The State’s existence is on the inherent institutionalization of trespass and aggression. If one's loyalty is to the State, as opposed to being loyal to the Rule of Law and to moral values, then one's loyalty to the State requires one to support acts by agents of the State that are immoral, thus un-Christian. Unfortunately, too many people, in their intellectual laziness and their passive, blind obedience to anything the State tells them, have accepted their government's crimes against others (including against themselves, such as with the TSA and other domestic violations of person and property), in the name of "fighting terrorism," or punishing people for using drugs or whatever.

It is very difficult for me to believe that someone who is Christian-minded and who believes in the aforementioned moral values could approve of a government knowingly apprehending and detaining totally innocent individuals at random as the Bush Administration had done for years following 9/11. Or the U.S. military's and CIA's indiscriminate drone-bombing murders of innocent Afghani and Pakistani civilians. Those who believe that's okay but don't believe it's okay for Al-qaeda or the Pakistani government to fly remote-controlled drones over the U.S. and indiscriminately murder innocent Americans do not believe in the philosophy, "Don't do unto others what one would not want others to do unto you."

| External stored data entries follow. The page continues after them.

(** ** The time-weighted average

    A pair publishes, for each token, the sum over its past of the floor of the
    price (scaled by 2^112) times the seconds it held, up to its last update; the
    [history] of a window lists the reserves it held, with durations. *)
Record segment := MkSegment { sg_r0 : Z; sg_r1 : Z; sg_secs : Z }.
Abbreviation history := (list segment) (only parsing).

Definition swap (sg : segment) : segment := MkSegment (sg_r1 sg) (sg_r0 sg) (sg_secs sg).
Definition floor_price (sg : segment) : Z := Z.quot (Z.shiftl (sg_r1 sg) 112) (sg_r0 sg).
Definition accrued (h : history) : Z := foldr (fun sg acc => floor_price sg * sg_secs sg + acc) 0 h.
Definition total_secs (h : history) : Z := foldr (fun sg acc => sg_secs sg + acc) 0 h.
(** Reserves fit the 112 bits of the contract. *)
Definition valid_segment (sg : segment) : Prop :=
  0 < sg_r0 sg < 2 ^ 112 /\ 0 < sg_r1 sg < 2 ^ 112 /\ 0 < sg_secs sg.
Definition spot_of (sg : segment) : Q := sg_r1 sg # Z.to_pos (sg_r0 sg).

Lemma valid_swap sg : valid_segment sg -> valid_segment (swap sg).
Proof. unfold valid_segment. simpl. tauto. Qed.

Lemma floor_price_bounds sg : valid_segment sg ->
  1 <= floor_price sg
  /\ (inject_Z (floor_price sg) <= spot_of sg * inject_Z q112)%Q
  /\ (spot_of sg * inject_Z q112 - 1 <= inject_Z (floor_price sg))%Q.
Proof.
  intros (H0 & H1 & _). unfold floor_price, spot_of.
  rewrite Z.shiftl_mul_pow2 by lia. rewrite Z.quot_div_nonneg by lia.
  fold q112. set (n := sg_r1 sg * q112).
  pose proof (Z.div_mod n (sg_r0 sg) ltac:(lia)) as Hdm.
  pose proof (Z.mod_pos_bound n (sg_r0 sg) ltac:(lia)) as Hmod.
  split_and!.
  - apply Z.div_le_lower_bound; [lia|]. unfold n, q112 in *. nia.
  - unfold Qle, Qmult, inject_Z. simpl. rewrite Pos.mul_1_r, Z2Pos.id by lia. fold n. nia.
  - unfold Qle, Qminus, Qplus, Qopp, Qmult, inject_Z. simpl.
    rewrite !Pos.mul_1_r, Z2Pos.id by lia. fold n. nia.
Qed.

Lemma inject_pos z : 0 < z -> (0 < inject_Z z)%Q.
Proof. change 0%Q with (inject_Z 0). by rewrite <- Zlt_Qlt. Qed.

(** The average of a history whose prices lie between [lo] and [hi]. *)
Lemma accrued_bounds h lo hi :
  Forall valid_segment h -> (forall sg, sg ∈ h -> (lo <= spot_of sg <= hi)%Q) ->
  ((lo * inject_Z q112 - 1) * inject_Z (total_secs h) <= inject_Z (accrued h))%Q
  /\ (inject_Z (accrued h) <= hi * inject_Z q112 * inject_Z (total_secs h))%Q.
Proof.
  induction h as [|sg h IH]; intros Hv Hb; simpl.
  { change (inject_Z 0) with 0%Q. split; lra. }
  apply Forall_cons in Hv as [Hsg Hv]. destruct IH as [IH1 IH2]; [done|intros; apply Hb; by right|].
  destruct (Hb sg ltac:(left)) as [Hlo Hhi].
  destruct (floor_price_bounds sg Hsg) as (_ & F1 & F2). destruct Hsg as (_ & _ & Hs).
  rewrite !inject_Z_plus, inject_Z_mult.
  assert (Hq : (0 < inject_Z q112)%Q) by (by apply inject_pos).
  assert (Hs' : (0 < inject_Z (sg_secs sg))%Q) by (by apply inject_pos).
  assert (A1 : (lo * inject_Z q112 <= spot_of sg * inject_Z q112)%Q) by (apply Qmult_le_compat_r; lra).
  assert (A2 : (spot_of sg * inject_Z q112 <= hi * inject_Z q112)%Q) by (apply Qmult_le_compat_r; lra).
  set (P := inject_Z (floor_price sg)) in *. set (S := inject_Z (sg_secs sg)) in *.
  set (L := (lo * inject_Z q112)%Q) in *. set (U := (hi * inject_Z q112)%Q) in *.
  set (T := inject_Z (total_secs h)) in *. set (A := inject_Z (accrued h)) in *.
  set (M' := (spot_of sg * inject_Z q112)%Q) in *. clearbody P S L U T A M'.
  assert (B1 : ((L - 1) * S <= P * S)%Q) by (apply Qmult_le_compat_r; lra).
  assert (B2 : (P * S <= U * S)%Q) by (apply Qmult_le_compat_r; lra).
  split; lra.
Qed.

Lemma accrued_pos h : Forall valid_segment h -> h <> [] -> 0 < accrued h.
Proof.
  induction h as [|sg h IH]; intros Hv Hne; [done|]. apply Forall_cons in Hv as [Hsg Hv]. simpl.
  destruct (floor_price_bounds sg Hsg) as (F & _). destruct Hsg as (_ & _ & Hs).
  destruct h as [|sg' h']; [simpl; nia|]. specialize (IH Hv ltac:(done)). nia.
Qed.
Lemma addInstrumentMarkets_targets plan cfg id reason k :
  has_target k (addInstrumentMarkets plan cfg id reason) <-> has_target k plan
  \/ exists v ov m, trading_market cfg v id ov m /\ k = (id, v, market_Symbol m).
Proof.
  unfold addInstrumentMarkets. destruct (String.eqb (cfg_Mode cfg) ModeLive) eqn:Em; simpl negb; cbv iota.
  2:{ apply String.eqb_neq in Em. split; [by left|]. by intros [?|(v & ov & m & (? & _) & _)]. }
  apply String.eqb_eq in Em.
  rewrite (foldl_or _ (fun vc => exists m, trading_market cfg (fst vc) id (snd vc) m
    /\ k = (id, fst vc, market_Symbol m))).
  - split; (intros [?|Hx]; [by left|right]).
    + destruct Hx as ([v vc] & _ & m & Ht & ->). by exists v, vc, m.
    + destruct Hx as (v & vc & m & Ht & ->). exists (v, vc). split; [|by exists m].
      apply elem_of_range, Ht.
  - intros [v vc] p Hin%elem_of_range. cbn [fst snd].
    destruct (venue_Enabled vc) eqn:Ee; simpl negb; cbv iota.
    2:{ cbn [orb]. split; [by left|]. intros [?|(m & (_ & _ & ? & _) & _)]; congruence. }
    destruct (TradingEnabled vc) eqn:Et; simpl orb; cbv iota.
    2:{ split; [by left|]. intros [?|(m & (_ & _ & _ & ? & _) & _)]; congruence. }
    destruct (Markets vc !! id) as [m|] eqn:Em'.
    2:{ split; [by left|]. intros [?|(m & (_ & _ & _ & _ & ?) & _)]; congruence. }
    unfold has_target. simpl. rewrite addTargetTo_keys. unfold tkey at 2. simpl. split.
    + intros [?| ->]; [by left|right]. by exists m.
    + intros [?|(m' & (_ & _ & _ & _ & ?) & ->)]; [by left|right]. congruence.
Qed.

Lemma mustCancelMarket_iff old next v i ov m :
  Venues old !! v = Some ov -> Markets ov !! i = Some m ->
  mustCancelMarket old ov (Venues next !! v) m (Venues next !! v ≫= fun n => Markets n !! i) = true
  <-> trading_market old v i ov m /\
      match Venues next !! v with
      | None => True
      | Some nv =>
          venue_Enabled nv = false \/ TradingEnabled nv = false
          \/ venue_Type ov <> venue_Type nv \/ Environment ov <> Environment nv
          \/ BaseURL ov <> BaseURL nv
          \/ match Markets nv !! i with
             | None => True
             | Some nm => market_Symbol m <> market_Symbol nm \/ CredentialID m <> CredentialID nm
             end
      end.
Proof.
  intros Hv Hm. unfold mustCancelMarket, trading_market, connectionChangedOf.
  destruct (Venues next !! v) as [nv|]; cbn [mbind option_bind default];
    rewrite !andb_true_iff, !orb_true_iff, ?negb_true_iff, ?String.eqb_eq, ?String.eqb_neq.
  - assert (Ht : (true = true) <-> True) by done. assert (Hf : (false = true) <-> False) by done.
    destruct (Markets nv !! i) as [nm|]; cbn [default];
      rewrite ?String.eqb_neq, ?Z.eqb_neq, ?Ht, ?Hf; tauto.
  - assert (Ht : (true = true) <-> True) by done. rewrite Ht. tauto.
Qed.

Lemma diffMarket_targets old next v ov st i m k :
  Venues old !! v = Some ov -> Markets ov !! i = Some m ->
  has_target k (fst (diffMarket old v ov (Venues next !! v) st (i, m))) <-> has_target k (fst st)
  \/ (mustCancelMarket old ov (Venues next !! v) m (Venues next !! v ≫= fun n => Markets n !! i) = true
      /\ k = (i, v, market_Symbol m)).
Proof.
  intros Hv Hm. destruct st as [plan changes]. cbn [diffMarket fst]. unfold cancelMarket. cbv zeta.
  destruct (mustCancelMarket _ _ _ _ _); [|naive_solver].
  unfold has_target. simpl. rewrite addTargetTo_keys. unfold tkey at 2. simpl. naive_solver.
Qed.

(** The targets of the two loops of [Build]. *)
Definition leaves (old next : Config) (k : string * string * string) : Prop :=
  exists v i ov m, trading_market old v i ov m /\ must_leave old next v i ov m
    /\ k = (i, v, market_Symbol m).
(* ===== verification/AuditEvents.v ===== *)
(** The JSON form of the data the engine writes to the audit log: the struct tags of
    src/internal/domain/types.go, src/internal/oms/reconciler.go and
    src/internal/runtimeops/store.go. *)
From S2P Require Import Prelude Decimal Domain Json Runtimeops World Venue Oms.

Open Scope string_scope.
Open Scope list_scope.
Open Scope Z_scope.

#[export] Instance marshal_book : Marshal Book := fun b =>
  JObj [("venue", marshal (book_Venue b)); ("symbol", marshal (book_Symbol b));
        ("bid_price", marshal (BidPrice b)); ("bid_qty", marshal (BidQty b));
        ("ask_price", marshal (AskPrice b)); ("ask_qty", marshal (AskQty b));
        ("timestamp", JTime (book_Timestamp b))].

#[export] Instance marshal_referencePrice : Marshal ReferencePrice := fun r =>
  JObj [("instrument_id", marshal (ref_InstrumentID r)); ("price", marshal (ref_Price r));
        ("spot", marshal (ref_Spot r)); ("twap_ready", marshal (ref_TWAPReady r));
        ("confidence", marshal (ref_Confidence r)); ("block_number", marshal (ref_BlockNumber r));
        ("block_time", JTime (ref_BlockTime r)); ("valid_until", JTime (ref_ValidUntil r))].

#[export] Instance marshal_budget : Marshal QuoteBudget := fun b =>
  JObj [("reserve_bps", marshal (ReserveBPS b)); ("target_orders", marshal (TargetOrders b));
        ("eligible_orders", marshal (EligibleOrders b)); ("base_budget", marshal (BaseBudget b));
        ("base_required", marshal (BaseRequired b)); ("quote_budget", marshal (BudgetQuote b));
        ("quote_required", marshal (QuoteRequired b)); ("base_limited", marshal (BaseLimited b));
        ("quote_limited", marshal (QuoteLimited b))].

#[export] Instance marshal_rules : Marshal MarketRules := fun r =>
  JObj [("symbol", marshal (rules_Symbol r)); ("base_asset", marshal (rules_BaseAsset r));
        ("quote_asset", marshal (rules_QuoteAsset r)); ("price_tick", marshal (rules_PriceTick r));
        ("quantity_step", marshal (rules_QuantityStep r));
        ("min_quantity", marshal (rules_MinQuantity r)); ("max_quantity", marshal (rules_MaxQuantity r));
        ("min_notional", marshal (rules_MinNotional r)); ("max_notional", marshal (rules_MaxNotional r));
        ("min_price", marshal (rules_MinPrice r)); ("max_price", marshal (rules_MaxPrice r));
        ("max_open_orders", marshal (rules_MaxOpenOrders r))].

#[export] Instance marshal_fill : Marshal Fill := fun f =>
  JObj ([("venue", marshal (fill_Venue f)); ("trade_id", marshal (TradeID f));
         ("order_id", marshal (fill_OrderID f)); ("symbol", marshal (fill_Symbol f));
         ("side", marshal (fill_Side f)); ("price", marshal (fill_Price f));
         ("quantity", marshal (fill_Quantity f)); ("quote_quantity", marshal (QuoteQuantity f));
         ("fee", marshal (Fee f))]
    ++ omit_if (String.eqb (FeeAsset f) "") "fee_asset" (marshal (FeeAsset f))
    ++ [("maker", marshal (Maker f))]
    ++ omit_if (negb (Aggregate f)) "aggregate" (marshal (Aggregate f))
    ++ omit_if (negb (Simulated f)) "simulated" (marshal (Simulated f))
    ++ [("timestamp", JTime (fill_Timestamp f))]).

#[export] Instance marshal_result : Marshal Oms.Result := fun r =>
  JObj [("kept", marshal (Kept r)); ("canceled", marshal (Canceled r));
        ("placed", marshal (Placed r)); ("pending", marshal (Pending r))].

#[export] Instance marshal_ruleChange : Marshal RuleChange := fun c =>
  JObj [("instrument_id", marshal (rc_InstrumentID c)); ("venue", marshal (rc_Venue c));
        ("symbol", marshal (rc_Symbol c)); ("previous", marshal (rc_Previous c));
        ("current", marshal (rc_Current c)); ("detected_at", JTime (DetectedAt c))].
Definition reportCycle (started : Time) (instruments : list InstrumentConfig)
    (failures : list string) (limit : Z) : X (Engine O) unit :=
  let n := Z.of_nat (length instruments) in
  let failed := Z.of_nat (length failures) in
  e ← getX;
  (if has e isCyclePerformanceReporter then
     ms ← elapsedMS started;
     actX (Runtime (RReportCyclePerformance
       (MkCyclePerformance started ms n (n - failed) failed limit))) ;; mret tt
   else mret tt) ;;
  if has e isMetricsReporter then
    pending ← actX (Audit APendingCount);
    now ← actX Now;
    e ← getX;
    actX (Runtime (RReportMetrics (metricsSnapshot (metrics e) (pending : Z) now))) ;; mret tt
  else mret tt.

Definition RunOnce : X (Engine O) (option error) :=
  started ← actX Now;
  e ← getX;
  let instruments := Instruments (cfg e) in
  let limit := workerLimit (MaxConcurrentInstruments (cfg e)) (length instruments) in
  errs ← inCycle (runJobs instruments);
  let failures := tickFailures instruments errs in
  flushErr ← flushAudit;
  (match flushErr with
   | Some _ => onMetrics recordAuditFlushError | None => mret tt end) ;;
  onMetrics (recordCycle (Z.of_nat (length instruments)) (Z.of_nat (length failures))) ;;
  reportCycle started instruments failures limit ;;
  actX Now ;;
  logCycle failures ;;
  mret (failuresError "tick failures: " failures).
(** A failure is marked; orders are cancelled in live markets only. *)
Lemma markVenueFailure_runs instrumentID venueName v market client stage cause force K e :
  (live (cfg_Mode (cfg e)) v = true ->
     allows Φ K e client (marketLeaseKey venueName instrumentID market) cancels_write) ->
  runs (D K) stable (markVenueFailure instrumentID venueName v market client stage cause force) e.
Proof.
  intros Ha. unfold markVenueFailure. apply runs_bind; [apply onMetrics_runs|]. intros _ e1 Hs1.
  apply runs_bind; [apply faultFailure_runs|]. intros [decision persistErr] e2 Hs2. cbv zeta.
  apply runs_get_bind. assert (Hs : stable e e2) by by transitivity e1.
  destruct (negb _ || negb (String.eqb (cfg_Mode (cfg e2)) ModeLive) || negb (TradingEnabled v)) eqn:E;
    [apply runs_ret|].
  rewrite !orb_false_iff, !negb_false_iff in E. destruct E as [[_ Em] Et].
  apply runs_bind; [|intros ? ? ?; go].
  apply cancelManagedFenced_runs. eapply allows_stable; [exact Hs|]. apply Ha.
  unfold live. rewrite <- (st_cfg _ _ Hs), Em, Et. done.
Qed.
End Writes.
Lemma engine_obeys_stable e e' : stable e e' -> engine_obeys e -> engine_obeys e'.
Proof.
  intros Hs He i Hi Hp Hb. eapply instrument_obeys_stable; [exact Hs|].
  rewrite (st_cfg _ _ Hs) in Hi. rewrite (st_paused _ _ Hs) in Hp. rewrite (st_blocked _ _ Hs) in Hb.
  by apply He.
Qed.

Lemma reportProgress_balances (s : Cycle O) :
  partX reportProgress s (fun _ _ s' => cy_balances s' = cy_balances s).
Proof. apply partX_get_bind. destruct (has _ _); [|by apply partX_ret]. by intros r _. Qed.

Lemma runJobs_reads `{Schedule} K (s : Cycle O) : engine_obeys (cy_engine s) -> stable e0 (cy_engine s) ->
  cache_ok K s -> readsC K (runJobs (Instruments (cfg (cy_engine s)))) s.
Proof.
  intros He H0s Hc. unfold runJobs. apply reads_foldX; [done|]. intros index errs K' s' _ Hs' Hk'. unfold runJob.
  destruct (Instruments (cfg (cy_engine s)) !! index) as [i|] eqn:Ei; [|by apply reads_ret].
  apply (reads_learn _ (fun _ _ _ => True)).
  - eapply okX_mono; [apply runInstrumentGuarded_reads; [|by transitivity (cy_engine s)|exact Hk']|].
    + apply (engine_obeys_stable _ _ Hs' He). rewrite (st_cfg _ _ Hs'). by eapply list_elem_of_lookup_2.
    + intros es o s'' (Hd & Hs & Hk). by split_and!.
  - intros es err s'' Hs'' Hk'' _. apply reads_runs; [unfold reportProgress; go| |done].
    eapply partX_bind; [apply reportProgress_balances|intros es' a s3 E; by apply partX_ret|done].
Qed.

Lemma cache_ok_new K e : cache_ok K (MkCycle e newBalanceCache).
Proof. intros cache key r [= <-] E. by rewrite lookup_empty in E. Qed.

Lemma inCycle_runs {A} (c : X (Cycle O) A) K e :
  runs (D K) stableC c (MkCycle e newBalanceCache) -> runs (D K) stable (inCycle c) e.
Proof.
  intros Hc. eapply ok_bind; [exact Hc|]. intros es x [HP HR]. apply ok_done.
  rewrite app_nil_r. by split.
Qed.

Lemma reportCycle_runs `{!QuietProp P} started instruments failures limit (e : Engine O) :
  runs P stable (reportCycle started instruments failures limit) e.
Proof. unfold reportCycle. go. Qed.
Lemma logCycle_runs `{!QuietProp P} failures (e : Engine O) : runs P stable (logCycle failures) e.
Proof. unfold logCycle. go. Qed.
Lemma flushAudit_runs `{!QuietProp P} (e : Engine O) : runs P stable flushAudit e.
Proof. unfold flushAudit. go. Qed.

Lemma RunOnce_runs `{Schedule} K e : engine_obeys e -> stable e0 e -> runs (D K) stable RunOnce e.
Proof.
  intros He H0s. unfold RunOnce. apply runs_bind; [go|]. intros started e1 Hs1. apply runs_get_bind.
  cbv zeta. apply runs_bind.
  { apply inCycle_runs. eapply okX_mono.
    - apply (runJobs_reads K (MkCycle e1 newBalanceCache)); [by eapply engine_obeys_stable|by transitivity e|apply cache_ok_new].
    - intros es o s (Hd & Hs & _). by split. }
  intros errs e2 Hs2. apply runs_bind; [apply flushAudit_runs|]. intros flush e3 Hs3.
  apply runs_bind; [go|]. intros _ e4 Hs4. apply runs_bind; [go|]. intros _ e5 Hs5.
  apply runs_bind; [apply reportCycle_runs|]. intros _ e6 Hs6. apply runs_bind; [go|].
  intros _ e7 Hs7. apply runs_bind; [apply logCycle_runs|]. go.
Qed.
End Cycle.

And how could true adherents to Christian moral values have approved of our own government during the early 1990s deliberately destroying Iraqi civilian infrastructure that damaged electrical, water and sewage treatment facilities, causing the Iraqis to have to use untreated water, and with the intention of causing disease and death? Which the U.S. military did do, followed by the U.S.-led sanctions that included withholding the materials needed for rebuilding the infrastructure, causing skyrocketing cancer and child mortality rates by the year 2000. This was the intention of the military, as told in the Washington Post in 1991, and by James Bovard in this article.